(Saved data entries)
(** [try: body  except C as e: handler(e)], where [catches e] tells
    whether [e] is an instance of [C]. *)
Fixpoint try_except {A : Type} (body : prog A) (catches : exc -> bool)
    (handler : exc -> prog A) : prog A :=
  match body with
  | Ret a => Ret a
  | Raise e => if catches e then handler e else Raise e
  | Print t k => Print t (try_except k catches handler)
  | SubprocessRun a k =>
      SubprocessRun a (fun r => try_except (k r) catches handler)
  | OsWalk t k => OsWalk t (fun r => try_except (k r) catches handler)
  | Open p m e k => Open p m e (fun r => try_except (k r) catches handler)
  | RequestsHead u t k =>
      RequestsHead u t (fun r => try_except (k r) catches handler)
  | ImportModule n k =>
      ImportModule n (fun r => try_except (k r) catches handler)
  | ReadEnd p k => ReadEnd p (fun r => try_except (k r) catches handler)
  | PrintEncoded t k =>
      PrintEncoded t (fun r => try_except (k r) catches handler)
  end.

(** [for x in xs: body(x)] *)
Fixpoint for_each {X : Type} (xs : list X) (body : X -> prog unit)
    : prog unit :=
  match xs with
  | [] => Ret tt
  | x :: xs' => body x ;; for_each xs' body
  end.

(** A fallible call returns its value or raises. *)
Definition returned {A : Type} (r : exc + A) : prog A :=
  match r with
  | inl e => Raise e
  | inr a => Ret a
  end.

(** [print(text)]; the console adds the line end. *)
Definition print (text : str) : prog unit := Print text (Ret tt).

(** [subprocess.run(args, check=check)], giving the return code. *)
Definition subprocess_run (args : list str) (check : bool) : prog Z :=
  SubprocessRun args (fun r =>
    code <- returned r ;;
    if check && negb (code =? 0)%Z
    then Raise (Exc CalledProcessError (py "non-zero exit status"))
    else Ret code).

(** [os.walk(top)]: the entries in the order the generator yields them. *)
Definition os_walk (top : str) : prog (list walk_entry) :=
  OsWalk top (fun r => Ret r).

(** [open(path, mode, errors=errors)] followed by reading the lines. *)
Definition open_ (path mode : str) (errors : option str) : prog (list str) :=
  Open path mode errors returned.

(** [requests.head(url, timeout=timeout).status_code] *)
Definition requests_head (url : str) (timeout : Z) : prog Z :=
  RequestsHead url timeout returned.

(** [importlib.import_module(name)] *)
Definition import_module (name : str) : prog unit :=
  ImportModule name returned.

(** An action that ends normally or raises. *)
Definition ended (r : option exc) : prog unit :=
  match r with
  | None => Ret tt
  | Some e => Raise e
  end.

(** The end of [for line in file] over a file read under strict
    decoding: the lines are exhausted, or the read raises. *)
Definition read_end (path : str) : prog unit := ReadEnd path ended.

(** [print(text)] for a text of the script that holds a character
    outside ASCII: it raises when the console cannot encode it. *)
Definition print_encoded (text : str) : prog unit := PrintEncoded text ended.

(** ** The script *)

(** Lines 7-12. *)
Definition check_imports : prog unit :=
  print (py "Checking imports...") ;;
  try_except
    (subprocess_run [py "flake8"; py "."] false ;; Ret tt)
    is_Exception
    (fun e => print (py "Error running flake8:" ++ py " " ++ exc_msg e)).

(** Line 19: the allow-listed extensions. *)
Definition extensions : list str :=
  [py ".py"; py ".md"; py ".html"; py ".txt"].

(** Lines 25-30: the probe of one URL candidate. *)
Definition probe (url : str) : prog unit :=
  try_except
    (status_code <- requests_head url 5 ;;
     if (status_code >=? 400)%Z
     then print (py "[BAD LINK] " ++ url ++ py " -> " ++ str_of_int status_code)
     else Ret tt)
    is_Exception
    (fun e => print (py "[ERROR] " ++ url ++ py " -> " ++ exc_msg e)).

(** Line 23: the list [urls]. *)
Definition candidates (line : str) : list str :=
  filter (startswith (py "http")) (split line).

(** Lines 22-30: the body of [for line in file]. *)
Definition scan_line (line : str) : prog unit :=
  if contains (py "http") line
  then for_each (candidates line) probe
  else Ret tt.

(** Lines 19-30: the body of [for f in files]. *)
Definition scan_file (root f : str) : prog unit :=
  if endswith_any extensions f
  then file <- open_ (path_join root f) (py "r") (Some (py "ignore")) ;;
       for_each file scan_line
  else Ret tt.

(** Lines 18-30: the body of [for root, _, files in os.walk(base_path)]. *)
Definition scan_dir (entry : walk_entry) : prog unit :=
  let '(root, _, files) := entry in
  for_each files (scan_file root).

(** Lines 15-30. *)
Definition check_urls (base_path : str) : prog unit :=
  print (nl ++ py "Checking external links...") ;;
  tree <- os_walk base_path ;;
  for_each tree scan_dir.

(** Line 37: [line.strip().split("==")[0]]. *)
Definition pkg_of (line : str) : str :=
  hd [] (split_sep (py "==") (strip line)).

(** Lines 37-43: the body of [for line in req]. *)
Definition check_line (line : str) : prog unit :=
  let pkg := pkg_of line in
  match pkg with
  | [] => Ret tt
  | _ =>
      try_except (import_module pkg) is_ImportError
        (fun _ => print (py "[MISSING] " ++ pkg))
  end.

EXERCISE REQUIREMENTS: All lines above between those holding "then Raise (Exc" and "(** [requests.head(url, timeout=timeout).status_code]", inclusive, must be set down unchanged, and no other line may be included.

WRITTEN RESPONSE:
    then Raise (Exc CalledProcessError (py "non-zero exit status"))
    else Ret code).

(** [os.walk(top)]: the entries in the order the generator yields them. *)
Definition os_walk (top : str) : prog (list walk_entry) :=
  OsWalk top (fun r => Ret r).

(** [open(path, mode, errors=errors)] followed by reading the lines. *)
Definition open_ (path mode : str) (errors : option str) : prog (list str) :=
  Open path mode errors returned.

(** [requests.head(url, timeout=timeout).status_code] *)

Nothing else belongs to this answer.